The biggest jump I’ve taken into the 21st century recently has been to unlock my smart phone (not jailbreak, but unlock), which allows me to plug in local SIM cards so I can then stay connected on the road and make flight or accommodation bookings on the fly. SIM cards often cost 10 euros and come with 5 or 10 euros credit on them, making them a very affordable way to increase efficiency in your trip.

7) Any thoughts/ideas about multi-generational travel or advice to my readers?

I highly recommend Airbnb for value and experience. I know for many, you may have a mental block against staying in someone else’s home but ever since I got my mom to be comfortable with it, she’s loved staying in local apartment locations. You can find great locations, get connected straight away with a local, and travel affordably with Airbnb.
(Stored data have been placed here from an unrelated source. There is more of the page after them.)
(** [_strip_comments]: a comment becomes a space, the newline of a line comment stays. *)
Fixpoint strip_comments (fuel : nat) (prev l : text) : result text :=
  match l with
  | [] => Ok []
  | a :: l' =>
      match fuel with
      | O => out_of_fuel
      | S fuel =>
          match quoted_span prev l with
          | Some r =>
              '(span, rest) ← r;
              out ← strip_comments fuel (reverse span ++ prev)%list rest; Ok (span ++ out)%list
          | None =>
              let space := Ascii.ascii_of_N 32 in
              if starts2 45 45 l then
                match find_sub [Ascii.ascii_of_N 10] l with
                | Some (b, r) =>
                    out ← strip_comments fuel (reverse b ++ prev)%list (Ascii.ascii_of_N 10 :: r); Ok (space :: out)
                | None => Ok [space]
                end
              else if starts2 47 42 l then
                match block_comment l with
                | Some (b, r) => out ← strip_comments fuel (reverse b ++ prev)%list r; Ok (space :: out)
                | None => Ok [space]
                end
              else out ← strip_comments fuel (a :: prev) l'; Ok (a :: out)
          end
      end
  end.
Definition _strip_comments (l : text) : result text := strip_comments (length l) [] l.

(** ** Schema qualifiers *)

(** The words of the text that are followed by [?\s*\.], that is, by a dot. *)
Definition dotted (r : text) : bool :=
  let r := match r with a :: r' => if is_chr 34 a then r' else r | [] => r end in
  match lstrip_l r with a :: _ => is_chr 46 a | [] => false end.

Fixpoint qualifiers (fuel : nat) (l : text) : list text :=
  match fuel with
  | O => []
  | S fuel =>
      match l with
      | [] => []
      | a :: l' =>
          if is_word a then
            let '(w, r) := span is_word l in
            ((if dotted r then [w] else []) ++ qualifiers fuel r)%list
          else qualifiers fuel l'
      end
  end.

Definition lower_text (l : text) : text := lower_a <$> l.

(** [_FORBIDDEN_SCHEMA_RE] and [_EXT_SCHEMA_RE] on one word. *)
Definition forbidden_schema (w : text) : bool :=
  let w := lower_text w in
  mem_b w [chars "public"; chars "information_schema"; chars "pg_catalog"; chars "pg_toast"]
  || is_prefix_l (chars "pg_temp") w.
Definition ext_schema (w : text) : bool :=
  let w := lower_text w in
  is_prefix_l (chars "ext_") w && forallb (fun a => is_lower a || is_digit a || is_chr 95 a) w.

(** [re.findall(r"[A-Za-z_][A-Za-z0-9_]*", sql)] *)
Fixpoint sql_words (fuel : nat) (l : text) : list text :=
  match fuel with
  | O => []
  | S fuel =>
      match l with
      | [] => []
      | a :: l' =>
          if is_letter a || is_chr 95 a then let '(w, r) := span is_tag_char l in w :: sql_words fuel r
          else sql_words fuel l'
      end
  end.

Definition upper_a (a : Ascii.ascii) : Ascii.ascii :=
  if is_lower a then Ascii.ascii_of_N (Z.to_N (code a - 32)) else a.

(** [_LEADING_KEYWORD_RE.match(...).group(0).upper()], or the empty string. *)
Definition leading_keyword (l : text) : string :=
  match l with
  | a :: _ => if is_letter a || is_chr 95 a then of_chars (upper_a <$> (span is_tag_char l).1) else ""
  | [] => ""
  end.

Definition _reject_forbidden_relations (sql : text) (forbidden_relations : list string) (code : string) : result unit :=
  let forbidden := (fun name => lower_text (chars name)) <$> forbidden_relations in
  let words := lower_text <$> sql_words (length sql) sql in
  match stable_sort String.leb (of_chars <$> List.filter (fun w => mem_b w forbidden) words) with
  | [] => Ok tt
  | name :: _ => data_fail code ("statement references a core relation: " ++ name)
  end.

(** The loop over [_DENIED_SUBSTRINGS]. *)
Definition deny_substrings (lowered : text) (code prefix : string) : result unit :=
  match List.find (fun token => contains (chars token) lowered) _DENIED_SUBSTRINGS with
  | Some token => data_fail code (prefix ++ " uses a denied construct: " ++ token)
  | None => Ok tt
  end.

(** The two schema checks on the comment-free view of the text. *)
Definition check_qualifiers (view : text) (namespace code prefix : string) : result unit :=
  let words := qualifiers (length view) view in
  _ ← data_if (existsb forbidden_schema words) code (prefix ++ " references a schema outside the extension");
  data_if (existsb (fun w => ext_schema w && negb (bool_decide (lower_text w = lower_text (chars namespace)))) words)
    code (prefix ++ " references another extension namespace").

Definition validate_statement (statement namespace : string) (forbidden_relations : list string) : result string :=
  let rejected := "DATA_STATEMENT_REJECTED" in
  _ ← data_if (blank statement) rejected "statement must be a non-empty string";
  let raw := strip statement in
  _ ← data_if (MAX_STATEMENT_BYTES <? bytes raw) rejected "statement exceeds the size limit";
  stripped ← _strip_single_statement (chars raw);
  _ ← deny_substrings (lower_text stripped) rejected "statement";
  let keyword := leading_keyword (_strip_leading_comments stripped) in
  _ ← data_if (negb (mem_b keyword _ALLOWED_LEADING_KEYWORDS)) rejected
        ("statement kind is not allowed: " ++ (if bool_decide (keyword = "") then "unknown" else keyword));
  screenable ← _strip_comments stripped;
  _ ← check_qualifiers screenable namespace rejected "statement";
  _ ← _reject_forbidden_relations stripped forbidden_relations rejected;
  Ok (of_chars stripped).

(** [try: validate_statement(...) except DataAccessError: raise DataAccessError(...)] *)
Definition validate_migration_statement (namespace : string) (forbidden_relations : list string) (statement : text)
  : result unit :=
  match validate_statement (of_chars statement) namespace forbidden_relations with
  | Ok _ => Ok tt
  | Err e => if exn_is e DataAccessError
             then data_fail "DATA_MIGRATION_INVALID" "migration contains a rejected statement" else Err e
  end.

Definition validate_migration_sql (sql namespace : string) (forbidden_relations : list string) : result string :=
  let invalid := "DATA_MIGRATION_INVALID" in
  _ ← data_if (blank sql) invalid "migration file is empty";
  _ ← data_if (MAX_MIGRATION_BYTES <? bytes sql) invalid "migration file exceeds the size limit";
  _ ← deny_substrings (lower_text (chars sql)) invalid "migration";
  view ← _strip_comments (chars sql);
  _ ← check_qualifiers view namespace invalid "migration";
  _ ← _reject_forbidden_relations (chars sql) forbidden_relations invalid;
  statements ← _split_migration_statements (chars sql);
  _ ← data_if (bool_decide (statements = [])) invalid "migration file has no statements";
  _ ← result_iter (validate_migration_statement namespace forbidden_relations) statements;
  Ok sql.

(** ** Parameters, transactions and migration descriptors *)

Fixpoint _validate_parameter (depth : Z) (value : json) : result json :=
  if MAX_PARAMETER_DEPTH <? depth
  then data_fail "DATA_STATEMENT_REJECTED" "parameter nesting exceeds the depth limit"
  else
    match value with
    | JFloat (S754_nan | S754_infinity _) => data_fail "DATA_STATEMENT_REJECTED" "numeric parameters must be finite"
    | JNull | JBool _ | JInt _ | JFloat _ => Ok value
    | JStr s =>
        if MAX_PARAMETER_BYTES <? bytes s
        then data_fail "DATA_STATEMENT_REJECTED" "a parameter value is too large" else Ok value
    | JList l => items ← sequence (_validate_parameter (depth + 1) <$> l); Ok (JList items)
    | JObj d =>
        items ← sequence ((fun kv => v ← _validate_parameter (depth + 1) kv.2; Ok (kv.1, v)) <$> d);
        Ok (JObj items)
    | JOther _ => data_fail "DATA_STATEMENT_REJECTED" "parameter values must be JSON scalars, arrays or objects"
    end.

Definition validate_parameters (parameters : list json) : result (list json) :=
  _ ← data_if (MAX_PARAMETERS <? Z.of_nat (length parameters)) "DATA_STATEMENT_REJECTED" "too many statement parameters";
  result_map (_validate_parameter 0) parameters.

Definition transaction_item (item : json) : result (string * list json) :=
  match item with
  | JObj d =>
      match get_or "parameters" (JList []) d with
      | JList parameters =>
          checked ← validate_parameters parameters;
          Ok (py_str (get_or "statement" JNull d), checked)
      | _ => data_fail "DATA_STATEMENT_REJECTED" "statement parameters must be a list"
      end
  | _ => data_fail "DATA_STATEMENT_REJECTED" "each transaction item must be an object"
  end.

Definition validate_transaction_items (value : json) : result (list (string * list json)) :=
  match value with
  | JList (_ :: _ as l) =>
      _ ← data_if (MAX_TRANSACTION_STATEMENTS <? Z.of_nat (length l)) "DATA_STATEMENT_REJECTED"
            "too many statements in one transaction";
      result_map transaction_item l
  | _ => data_fail "DATA_STATEMENT_REJECTED" "statements must be a non-empty list"
  end.

Record ExtensionMigration := {
  em_version : Z;
  em_path : string;
  em_checksum : string;
  em_description : string
}.

Section migrations.
(** The separators of [pathlib.Path] on the host's platform. *)
Context (is_separator : Ascii.ascii -> bool).

Definition path_ok (path : string) : bool :=
  match chars path with
  | [] => false
  | a :: l =>
      negb (is_chr 47 a || is_chr 92 a)
      && negb (is_letter a && match l with b :: _ => is_chr 58 b | [] => false end)
      && negb (mem_b (chars "..") (split_at is_separator (chars path)))
      && negb (existsb (is_chr 58) (chars path))
  end.

Definition parse_migration (seen : list ExtensionMigration) (item : json) : result ExtensionMigration :=
  let invalid {A} : string -> result A := data_fail "DATA_MIGRATION_INVALID" in
  match item with
  | JObj d =>
      match get_or "version" JNull d with
      | JInt version =>
          if version <=? 0 then invalid "migration version must be a positive integer" else
          match get_or "path" JNull d with
          | JStr path =>
              if negb (path_ok path) then invalid "migration path must be a relative path inside the extension payload" else
              match get_or "checksum" JNull d with
              | JStr checksum =>
                  if negb ((str_len checksum =? 64) && forallb is_hex_lower (chars checksum))
                  then invalid "migration checksum must be a lowercase sha256 hex digest" else
                  match get_or "description" (JStr "") d with
                  | JStr description =>
                      if 512 <? str_len description then invalid "migration description must be a short string"
                      else if mem_b version (em_version <$> seen) then invalid "migration versions must be unique"
                      else if mem_b path (em_path <$> seen) then invalid "migration paths must be unique"
                      else Ok {| em_version := version; em_path := path; em_checksum := checksum; em_description := description |}
                  | _ => invalid "migration description must be a short string"
                  end
              | _ => invalid "migration checksum must be a lowercase sha256 hex digest"
              end
          | _ => invalid "migration path must be a relative path inside the extension payload"
          end
      | _ => invalid "migration version must be a positive integer"
      end
  | _ => invalid "each migration must be an object"
  end.

Fixpoint parse_migration_list (seen : list ExtensionMigration) (l : list json) : result (list ExtensionMigration) :=
  match l with
  | [] => Ok seen
  | item :: l => migration ← parse_migration seen item; parse_migration_list (seen ++ [migration])%list l
  end.

Definition parse_migrations (value : json) : result (list ExtensionMigration) :=
  match value with
  | JList l =>
      migrations ← parse_migration_list [] l;
      Ok (stable_sort (fun a b => em_version a <=? em_version b) migrations)
  | _ => data_fail "DATA_MIGRATION_INVALID" "migrations must be a list"
  end.
End migrations.

(** [verify_migration_checksum]: [read] is the whole file, or [None] when it cannot be read. *)
Definition verify_migration_checksum (read : option string) (expected : string) : result string :=
  match read with
  | None => data_fail "DATA_MIGRATION_INVALID" "migration file could not be read"
  | Some file =>
      let data := str_take (MAX_MIGRATION_BYTES + 1) file in
      _ ← data_if (MAX_MIGRATION_BYTES <? str_len data) "DATA_MIGRATION_INVALID" "migration file exceeds the size limit";
      _ ← data_if (negb (bool_decide (sha256_hex (code <$> chars data) = expected))) "DATA_MIGRATION_INVALID"
            "migration checksum does not match the descriptor";
      Ok data
  end.

Definition namespace_for (extension_id : string) : string := data_namespace extension_id.

(** [UnavailableExtensionDataAccess.handle] *)
Definition unavailable_handle (method : string) (params : list (string * json)) : result json :=
  data_fail "DATA_UNAVAILABLE" "the extension data capability requires the PostgreSQL storage backend".

(** ** Statements that fool the comment-free view

    [_strip_comments] does not know dollar quotes, so a comment opener inside of one hides what follows
    from the schema checks. *)
Example dollar_quote_hides_a_schema :
  validate_statement "SELECT $$ /* $$ FROM ext_other.t /* */" "ext_mine" ["tasks"]
  = Ok "SELECT $$ /* $$ FROM ext_other.t /* */".
Proof. vm_compute. reflexivity. Qed.

(** PostgreSQL nests block comments, the scanner does not: what it reads as one string literal is a
    second statement. *)
Example nested_comment_hides_a_statement :
  is_ok (validate_statement "SELECT 1 /* /* */ ' */ ; DROP TABLE t -- '" "ext_mine" []) = true.
Proof. vm_compute. reflexivity. Qed.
Be wary of exorbitant fees, however. For example, I’ve seen cleaning fees at $100, when I think a more reasonable price is about $20. (This allows hosts to display a lower nightly rate but still make up the money another way.)

It’s an interesting time though as many local governments are now deciding they want to try and regulate or tax the home sharing industry, so keep an eye on those changes sure to happen over the next few years.


Enter to win a copy of Andy Steves’ Europe: City-Hopping on a Budget. Update your travel skills and discover itineraries in Amsterdam, Barcelona, Berlin, Budapest, Dublin, Edinburgh, Florence, London, Madrid, Paris, Prague, Rome, and Venice.

  • To enter, simply leave your name below telling which of European city holds the most intrigue for you.
  • One randomly selected entry will be selected to win the book.
  • Contest ended December 4, 2016. 

Can’t wait to read the book or purchase it as a gift for your favorite traveler? You can purchase a copy of Andy Steves’ Europe: City-Hopping on a Budget on Amazon.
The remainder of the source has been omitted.